### Supplied entries
(* ===== verification/File.v ===== *)
(** * Files: what the sources use of [os.File]

    The contents of a file with [ReadAt], [WriteAt] and [Truncate], and the
    state of an open file between two [Sync] calls: the contents that are
    durable plus the operations that a crash may lose.  [crash] keeps any
    prefix of the pending operations, the last one possibly torn. *)

From Stdlib Require Import ZArith Lia.
From Stdlib.Strings Require Import Byte.
From stdpp Require Import base list numbers.
From S2P Require Import Prelude GoLib.

(** ** Contents *)

(** [ReadAt(buf, off)] with [len(buf) = n], as used by callers that need the
    whole buffer: a short read is [io.EOF]. *)
Definition read_at (f : bytes) (off n : nat) : res bytes :=
  if (n =? 0)%nat then Ok []
  else if (off + n <=? length f)%nat then Ok (take n (drop off f))
  else Err io_EOF.

(** [WriteAt(data, off)]: a hole before [off] reads as zeros; writing nothing
    does not extend the file. *)
Definition write_at (f : bytes) (off : nat) (data : bytes) : bytes :=
  match data with
  | [] => f
  | _ => take off f ++ replicate (off - length f) x00 ++ data ++ drop (off + length data) f
  end.

Definition truncate (f : bytes) (n : nat) : bytes :=
  take n f ++ replicate (n - length f) x00.

(** ** Open files *)

Inductive fop :=
  | FWrite (off : nat) (data : bytes)
  | FTrunc (n : nat).

Definition apply_op (f : bytes) (o : fop) : bytes :=
  match o with
  | FWrite off data => write_at f off data
  | FTrunc n => truncate f n
  end.

Record file := MkFile { f_synced : bytes; f_pending : list fop }.

(** What reads through the handle see. *)
Definition f_view (f : file) : bytes := foldl apply_op (f_synced f) (f_pending f).

Definition f_write (f : file) (off : nat) (data : bytes) : file :=
  MkFile (f_synced f) (f_pending f ++ [FWrite off data]).
Definition f_truncate (f : file) (n : nat) : file :=
  MkFile (f_synced f) (f_pending f ++ [FTrunc n]).
Definition f_sync (f : file) : file := MkFile (f_view f) [].
Definition f_open (content : bytes) : file := MkFile content [].

(** A write of which only the first bytes arrived. *)
Inductive torn : fop → fop → Prop :=
  | torn_all o : torn o o
  | torn_write off data n : torn (FWrite off data) (FWrite off (take n data)).

(** The contents a crash may leave. *)
Inductive crash (f : file) : bytes → Prop :=
  | crash_prefix l1 l2 : f_pending f = l1 ++ l2 → crash f (foldl apply_op (f_synced f) l1)
  | crash_torn l1 o o' l2 :
      f_pending f = l1 ++ o :: l2 → torn o o' →
      crash f (apply_op (foldl apply_op (f_synced f) l1) o').

(** ** Regions of a file *)

(** The bytes [b] are in [f] at offset [a]. *)
Definition has (f : bytes) (a : nat) (b : bytes) : Prop :=
  ∀ i x, b !! i = Some x → f !! (a + i)%nat = Some x.

Lemma write_at_lookup f off data j :
  data ≠ [] →
  write_at f off data !! j =
    if decide (off ≤ j < off + length data)%nat then data !! (j - off)%nat
    else if decide (length f ≤ j < off)%nat then Some x00
    else f !! j.
Proof.
  intros Hne. unfold write_at. destruct data as [|d ds]; [done|].
  set (data := d :: ds) in *. clearbody data.
  destruct (decide (j < off)%nat) as [Hj|Hj].
  - rewrite decide_False by lia. destruct (decide (j < length f)%nat) as [Hl|Hl].
    + rewrite decide_False by lia. rewrite lookup_app_l by (rewrite length_take; lia).
      by rewrite lookup_take_lt by lia.
    + rewrite decide_True by lia. rewrite lookup_app_r by (rewrite length_take; lia).
      rewrite lookup_app_l by (rewrite length_take, length_replicate; lia).
      rewrite length_take. apply lookup_replicate_2. lia.
  - rewrite lookup_app_r by (rewrite length_take; lia).
    rewrite lookup_app_r by (rewrite length_take, length_replicate; lia).
    rewrite length_take, length_replicate.
    replace (j - off `min` length f - (off - length f))%nat with (j - off)%nat by lia.
    destruct (decide (j < off + length data)%nat) as [Hd|Hd].
    + rewrite decide_True by lia. by rewrite lookup_app_l by lia.
    + rewrite decide_False by lia. rewrite decide_False by lia.
      rewrite lookup_app_r by lia. rewrite lookup_drop. f_equal. lia.
Qed.

Lemma write_at_length f off data :
  data ≠ [] → length (write_at f off data) = Nat.max (length f) (off + length data).
Proof.
  intros Hne. unfold write_at. destruct data as [|d ds]; [done|].
  rewrite !length_app, length_take, length_replicate, length_drop. simpl. lia.
Qed.

Lemma write_at_nil f off : write_at f off [] = f.
Proof. done. Qed.

Global Arguments write_at : simpl never.
Global Arguments truncate : simpl never.

Lemma has_nil f a : has f a [].
Proof. intros i x H. by rewrite lookup_nil in H. Qed.

Lemma has_lt f a b : has f a b → b ≠ [] → (a + length b ≤ length f)%nat.
Proof.
  intros H Hne. destruct (lookup_lt_is_Some_2 b (length b - 1)) as [x Hx].
  { destruct b; [done|]. simpl. lia. }
  apply H, lookup_lt_Some in Hx. destruct b; [done|]. simpl in *. lia.
Qed.

Lemma has_app f a b1 b2 : has f a (b1 ++ b2) ↔ has f a b1 ∧ has f (a + length b1) b2.
Proof.
  split.
  - intros H. split.
    + intros i x Hi. apply H. by apply lookup_app_l_Some.
    + intros i x Hi. rewrite <- Nat.add_assoc. apply H.
      rewrite lookup_app_r by lia. by replace (length b1 + i - length b1)%nat with i by lia.
  - intros [H1 H2] i x [Hi|[Hge Hi]]%lookup_app_Some; [by apply H1|].
    apply H2 in Hi. by replace (a + length b1 + (i - length b1))%nat with (a + i)%nat in Hi by lia.
Qed.

Lemma has_take_drop f a b : has f a b → take (length b) (drop a f) = b.
Proof.
  intros H. apply list_eq. intros i.
  destruct (decide (i < length b)%nat) as [Hi|Hi].
  - rewrite lookup_take_lt, lookup_drop by done.
    destruct (lookup_lt_is_Some_2 b i Hi) as [x Hx]. rewrite Hx. by apply H.
  - rewrite lookup_take_ge by lia. symmetry. apply lookup_ge_None_2. lia.
Qed.

Lemma has_self f a : has f a (drop a f).
Proof. intros i x H. by rewrite lookup_drop in H. Qed.

Lemma has_middle pre b post : has (pre ++ b ++ post) (length pre) b.
Proof.
  intros i x Hi. rewrite lookup_app_r by lia.
  replace (length pre + i - length pre)%nat with i by lia. by apply lookup_app_l_Some.
Qed.

Lemma read_at_has f a b : has f a b → read_at f a (length b) = Ok b.
Proof.
  intros H. unfold read_at. destruct (Nat.eqb_spec (length b) 0) as [E|E].
  - by apply nil_length_inv in E as ->.
  - pose proof (has_lt f a b H) as Hlt. destruct (Nat.leb_spec (a + length b) (length f)).
    + by rewrite has_take_drop.
    + destruct b; [done|]. specialize (Hlt ltac:(done)). lia.
Qed.

Lemma read_at_ok f a n b : read_at f a n = Ok b → has f a b ∧ length b = n.
Proof.
  unfold read_at. destruct (Nat.eqb_spec n 0) as [->|E].
  - intros [= <-]. split; [apply has_nil|done].
  - destruct (Nat.leb_spec (a + n) (length f)); [|done]. intros [= <-]. split.
    + intros i x Hi. assert (i < n)%nat by (apply lookup_lt_Some in Hi; rewrite length_take in Hi; lia).
      rewrite lookup_take_lt, lookup_drop in Hi by done. done.
    + rewrite length_take, length_drop. lia.
Qed.

Lemma has_write_same f off data : has (write_at f off data) off data.
Proof.
  destruct data as [|d ds]; [apply has_nil|]. intros i x Hi.
  apply lookup_lt_Some in Hi as Hlt. rewrite write_at_lookup by done.
  rewrite decide_True by lia. by replace (off + i - off)%nat with i by lia.
Qed.

Lemma has_write_other f off data a b :
  has f a b → (a + length b ≤ off ∨ off + length data ≤ a)%nat → has (write_at f off data) a b.
Proof.
  intros H Hdis. destruct data as [|d ds]; [done|]. intros i x Hi.
  apply lookup_lt_Some in Hi as Hlt. apply H in Hi as Hf. apply lookup_lt_Some in Hf as Hlf.
  rewrite write_at_lookup by done. rewrite decide_False by lia. by rewrite decide_False by lia.
Qed.

(** Writing at the end of the prefix [p] of the file. *)
Lemma write_at_app p q data :
  write_at (p ++ q) (length p) data = p ++ data ++ drop (length data) q.
Proof.
  unfold write_at. destruct data as [|d ds]; [done|].
  rewrite take_app_length, length_app.
  replace (length p - (length p + length q))%nat with 0%nat by lia.
  rewrite drop_app_ge by lia. by replace (length p + length (d :: ds) - length p)%nat
    with (length (d :: ds)) by lia.
Qed.

Lemma truncate_app p q : truncate (p ++ q) (length p) = p.
Proof.
  unfold truncate. rewrite take_app_length, length_app.
  replace (length p - (length p + length q))%nat with 0%nat by lia. by rewrite app_nil_r.
Qed.

Lemma f_view_write f off data : f_view (f_write f off data) = write_at (f_view f) off data.
Proof. unfold f_view, f_write. simpl. by rewrite foldl_app. Qed.
Lemma f_view_truncate f n : f_view (f_truncate f n) = truncate (f_view f) n.
Proof. unfold f_view, f_truncate. simpl. by rewrite foldl_app. Qed.
Lemma f_view_open c : f_view (f_open c) = c.
Proof. done. Qed.
Lemma f_view_sync f : f_view (f_sync f) = f_view f.
Proof. done. Qed.

#[export] Hint Resolve has_nil has_write_same : pallas.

### Exercise details
Copy every line of the records above that contains "From".

### Answer to this problem
From Stdlib Require Import ZArith Lia.
From Stdlib.Strings Require Import Byte.
From stdpp Require Import base list numbers.
From S2P Require Import Prelude GoLib.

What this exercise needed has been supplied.